It was 25 years ago… Idaho public records law celebrates 25th anniversary

By Betsy Russell

Twenty-five years ago this year, the Idaho Legislature passed the Idaho Public Records Act and it was signed into law by Gov. Cecil Andrus.
This year, we are celebrating a quarter-century of our state’s having a comprehensive public records act on the books, declaring unequivocally that “every person has a right to examine and take a copy of any public record of this state and there is a presumption that all public records in Idaho are open at all reasonable times for inspection except as otherwise expressly provided by statute.”

Prior to passage of the law, the Idaho Supreme Court had held in 1984, in Dalton vs. Idaho Dairy Products Commission, that public records are presumed open unless there’s a specific law closing them. The Public Records Act codified that into state law.

The late Allen Derr, writing in an Idahoanian newspaper column in September of 1989, wrote that after the Dalton decision, agencies took note. “New exemptions sprouted faster than zucchini,” Derr wrote. “Sensing chaos, Idaho’s media groups went to work.”

The Idaho Press Club, the Idaho Allied Dailies, the Idaho Newspaper Association and other media groups were involved; so were numerous lawmakers, state agencies and state officials. The Press Club led the way, under the guidance of President Joan Cartan. After various competing proposals failed to pass in the 1989 legislative session – including proposals for a public records commission and for a state Inspector General – a joint interim committee was appointed, chaired by Sen. Skip Smyser, R-Parma, and Rep. Don Loveland, R-Boise.

Cartan worked hard for an effective new Idaho public records law, along with many others.  A side note: Young TV reporter Joan Cartan was pushing for the new law; young state Sen. Jim Hansen served on the interim committee, and was a co-sponsor of the bill. Love blossomed, and later, the two married.
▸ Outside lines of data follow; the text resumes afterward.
(** * Sorted merge of log sources: the blocking and the pipelined engine

    A shallow embedding of [src/solution/sync-sorted-merge.js] and
    [src/solution/async-sorted-merge.js], with the part of
    [src/lib/log-source.js] the engines rely on.

    - A log source is an object with [pop] / [popAsync]; the engines only see
      the sequence of results of successive calls, so a source is the list of
      the results still to come.
    - The sink ([printer]) is a recorder: every call the engine makes on a
      source or on the sink is appended to a trace of events, in program
      order.
    - [PriorityQueue] comes from the package [@js-sdsl/priority-queue], which
      is not part of the sources; it is an interface with its laws, and the
      engines are defined and verified over any implementation of it. *)

From Stdlib Require Import String ZArith List Bool Arith Lia Permutation Sorted.
Import ListNotations.

(** ** Values *)

(** [LogEntry]: [{date, msg}].  A [Date] is compared through its numeric
    value (milliseconds), an integer. *)
Record LogEntry := mkLogEntry { date : Z; msg : string }.

(** What [pop] returns and what a [popAsync] promise resolves to:
    [false] or a log entry ([boolean|LogEntry]). *)
Inductive popped :=
| PFalse
| PEntry (e : LogEntry).

(** How a call (or a promise) settles: with a value, or with an error. *)
Inductive settled :=
| Ret (v : popped)
| Raise.

(** A JavaScript number as far as the comparator needs it. *)
Inductive jsnum :=
| Num (z : Z)
| NaN.

(** [x === false] *)
Definition is_false (v : popped) : bool :=
  match v with PFalse => true | PEntry _ => false end.

(** [v.date]: a property read on [false] gives [undefined]. *)
Definition date_of (v : popped) : option Z :=
  match v with PFalse => None | PEntry e => Some (date e) end.

(** ** Sources *)

(** The results of the calls still to come: an entry, [false], or an error
    thrown.  Once the list is used up the source stays drained and answers
    [false], as [LogSource.pop] does once [this.drained] is set. *)
Definition Source := list settled.

Definition pop (s : Source) : settled * Source :=
  match s with
  | [] => (Ret PFalse, [])
  | r :: s' => (r, s')
  end.

Fixpoint update {A} (i : nat) (x : A) (l : list A) : list A :=
  match l, i with
  | [], _ => []
  | _ :: l', O => x :: l'
  | y :: l', S i' => y :: update i' x l'
  end.

(** [logSources[i].pop()] (and the call part of [logSources[i].popAsync()]):
    [None] when [logSources[i]] is [undefined]. *)
Definition pop_at (i : nat) (logSources : list Source)
  : option (settled * list Source) :=
  match nth_error logSources i with
  | None => None
  | Some s => let (r, s') := pop s in Some (r, update i s' logSources)
  end.

(** ** The log source of [src/lib/log-source.js] *)

Module LogSourceLib.

Record LogSource := mkLogSource { drained : bool; last : LogEntry }.

(** [getNextPseudoRandomEntry]: the random hours ([_.random(10)]), the
    random jitter ([_.random(1000 * 60)]) and the message are inputs. *)
Definition getNextPseudoRandomEntry (hours jitter : Z) (m : string)
           (s : LogSource) : LogEntry :=
  mkLogEntry (date (last s) + 1000 * 60 * 60 * hours + jitter) m.

(** [pop]; [now] is the clock read by [new Date()]. *)
Definition pop (now hours jitter : Z) (m : string) (s : LogSource)
  : popped * LogSource :=
  let last' := getNextPseudoRandomEntry hours jitter m s in
  let drained' := if (date last' >? now)%Z then true else drained s in
  (if drained' then PFalse else PEntry last', mkLogSource drained' last').

(** [popAsync]: the call updates the source at once; the promise answers
    from [this.drained] and [this.last] as they are when its delay is
    over. *)
Definition popAsync_call (now hours jitter : Z) (m : string) (s : LogSource)
  : LogSource :=
  let last' := getNextPseudoRandomEntry hours jitter m s in
  mkLogSource (if (date last' >? now)%Z then true else drained s) last'.

Definition popAsync_settle (s : LogSource) : popped :=
  if drained s then PFalse else PEntry (last s).

(** One pull: the clock, the random hours, the random jitter, the
    message. *)
Definition draw : Type := (Z * Z * Z * string)%type.

Definition mk_draw (now hours jitter : Z) (m : string) : draw :=
  (now, hours, jitter, m).

(** The results of successive [pop]s, one per draw.  When the last draw
    leaves the source drained, every later [pop] answers [false], which is
    what a used-up [Source] answers. *)
Fixpoint script (draws : list draw) (s : LogSource) : Source :=
  match draws with
  | [] => []
  | (now, hours, jitter, m) :: draws' =>
      let (v, s') := pop now hours jitter m s in
      Ret v :: script draws' s'
  end.

(** The constructor: not drained, and [last] dated [days] days before the
    clock ([_.random(40, 60)] days). *)
Definition make (now days : Z) (m : string) : LogSource :=
  mkLogSource false (mkLogEntry (now - 1000 * 60 * 60 * 24 * days) m).

(** The clock of a draw. *)
Definition clock (d : draw) : Z := let '(now, _, _, _) := d in now.

(** What lodash draws: [_.random(10)] is between 0 and 10,
    [_.random(1000 * 60)] between 0 and 60000. *)
Definition in_range (d : draw) : Prop :=
  let '(_, hours, jitter, _) := d in
  (0 <= hours <= 10)%Z /\ (0 <= jitter <= 60000)%Z.

(** The source after [popAsync] was called once per draw, whether or not the
    promises have answered. *)
Definition popAsync_draw (s : LogSource) (d : draw) : LogSource :=
  let '(now, hours, jitter, m) := d in popAsync_call now hours jitter m s.

Definition popAsync_calls (draws : list draw) (s : LogSource) : LogSource :=
  fold_left popAsync_draw draws s.

End LogSourceLib.

(** ** The [Map] of promises *)

(** A JavaScript [Map] from source index to promise: insertion ordered, one
    entry per key.  A promise is represented by the way it settles. *)
Module JsMap.

Definition t (V : Type) := list (nat * V).

Definition empty {V} : t V := [].

Fixpoint get {V} (k : nat) (m : t V) : option V :=
  match m with
  | [] => None
  | (k', v) :: m' => if k =? k' then Some v else get k m'
  end.

(** [set] keeps the position of an existing key and appends a new one. *)
Fixpoint set {V} (k : nat) (v : V) (m : t V) : t V :=
  match m with
  | [] => [(k, v)]
  | (k', v') :: m' =>
      if k =? k' then (k, v) :: m' else (k', v') :: set k v m'
  end.

Fixpoint delete {V} (k : nat) (m : t V) : t V :=
  match m with
  | [] => []
  | (k', v') :: m' =>
      if k =? k' then delete k m' else (k', v') :: delete k m'
  end.

Definition keys {V} (m : t V) : list nat := map fst m.

End JsMap.

(** ** The ordering structure *)

(** The comparator answers like the sign of [key a - key b] on the items of
    [l]. *)
Definition keyed_by {A} (key : A -> Z) (cmp : A -> A -> jsnum) (l : list A)
  : Prop :=
  forall a b, In a l -> In b l ->
    exists z, cmp a b = Num z /\ Z.sgn z = Z.sgn (key a - key b).

(** [new PriorityQueue(array, cmp)], [push], [pop], [length].  The package
    is not part of the sources, so the queue is a parameter of the engines:
    any type with these operations and laws.
    [pq_items] is the content of the queue and [pq_heap key q] says that the
    queue has only ever held items on which its comparator is [keyed_by key];
    then [pop] returns an item of least key.  Nothing is said about which of
    several least items comes first. *)
Class PriorityQueue (A : Type) := {
  pq : (A -> A -> jsnum) -> Type;
  pq_new : forall cmp, list A -> pq cmp;
  pq_push : forall cmp, A -> pq cmp -> pq cmp;
  pq_pop : forall cmp, pq cmp -> option (A * pq cmp);
  pq_length : forall cmp, pq cmp -> nat;
  pq_items : forall cmp, pq cmp -> list A;
  pq_heap : forall cmp, (A -> Z) -> pq cmp -> Prop;
  pq_new_items : forall cmp l, Permutation (pq_items cmp (pq_new cmp l)) l;
  pq_push_items : forall cmp x (q : pq cmp),
      Permutation (pq_items cmp (pq_push cmp x q)) (x :: pq_items cmp q);
  pq_length_items : forall cmp (q : pq cmp),
      pq_length cmp q = length (pq_items cmp q);
  pq_pop_none : forall cmp (q : pq cmp),
      pq_items cmp q = [] -> pq_pop cmp q = None;
  pq_pop_some : forall cmp (q : pq cmp),
      pq_items cmp q <> [] ->
      exists x q', pq_pop cmp q = Some (x, q') /\
                   Permutation (pq_items cmp q) (x :: pq_items cmp q');
  pq_new_heap : forall cmp key l,
      keyed_by key cmp l -> pq_heap cmp key (pq_new cmp l);
  pq_push_heap : forall cmp key x (q : pq cmp),
      pq_heap cmp key q -> keyed_by key cmp (x :: pq_items cmp q) ->
      pq_heap cmp key (pq_push cmp x q);
  pq_pop_heap : forall cmp key (q : pq cmp) x q',
      pq_heap cmp key q -> pq_pop cmp q = Some (x, q') ->
      pq_heap cmp key q' /\
      Forall (fun y => (key x <= key y)%Z) (pq_items cmp q')
}.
In 1990, the bill became law. It included 36 exemptions, and repealed more than 100 existing exemptions from public disclosure that were scattered throughout Idaho’s state laws.

“Rather than follow the federal Freedom of Information Act model in which a small number of exemptions are loosely defined, with the parameters of the exemptions left to agency regulations and judicial interpretation, the Idaho Legislature chose to identify the actual types of records exempt from public disclosure with a greater degree of specificity,” according to an article in the 2011 Open Government Guide of the Reporters Committee for Freedom of the Press authored by Idaho attorney Deb Kristensen. “In attempting to draw more black and white lines, instead of fewer gray lines, the Legislature hoped to reduce the number of disputes over public records.”

Many additional exemptions have been added since; there are now more than 90, divided into seven categories, from medical records to trade secrets. However, the basic tenets of the law – the presumption of openness, the specific procedure for requests for records, and the requirement for prompt responses – have stood the test of time.

“Today’s Idaho Public Records Act represents a comprehensive statutory treatment of an important tool of public knowledge about the workings of government,” Kristensen wrote. “The act opens many doors and file drawers which previously had been opened only at the whim and caprice of public officials.”

As Allen Derr wrote in that column back in 1989, which was entitled, “Public records should be an open-and-shut case,” “All of this is really important to you. Denial of information is censorship.”

Betsy Russell is a Boise-based reporter for The Spokesman-Review, and is the current president of the Idaho Press Club.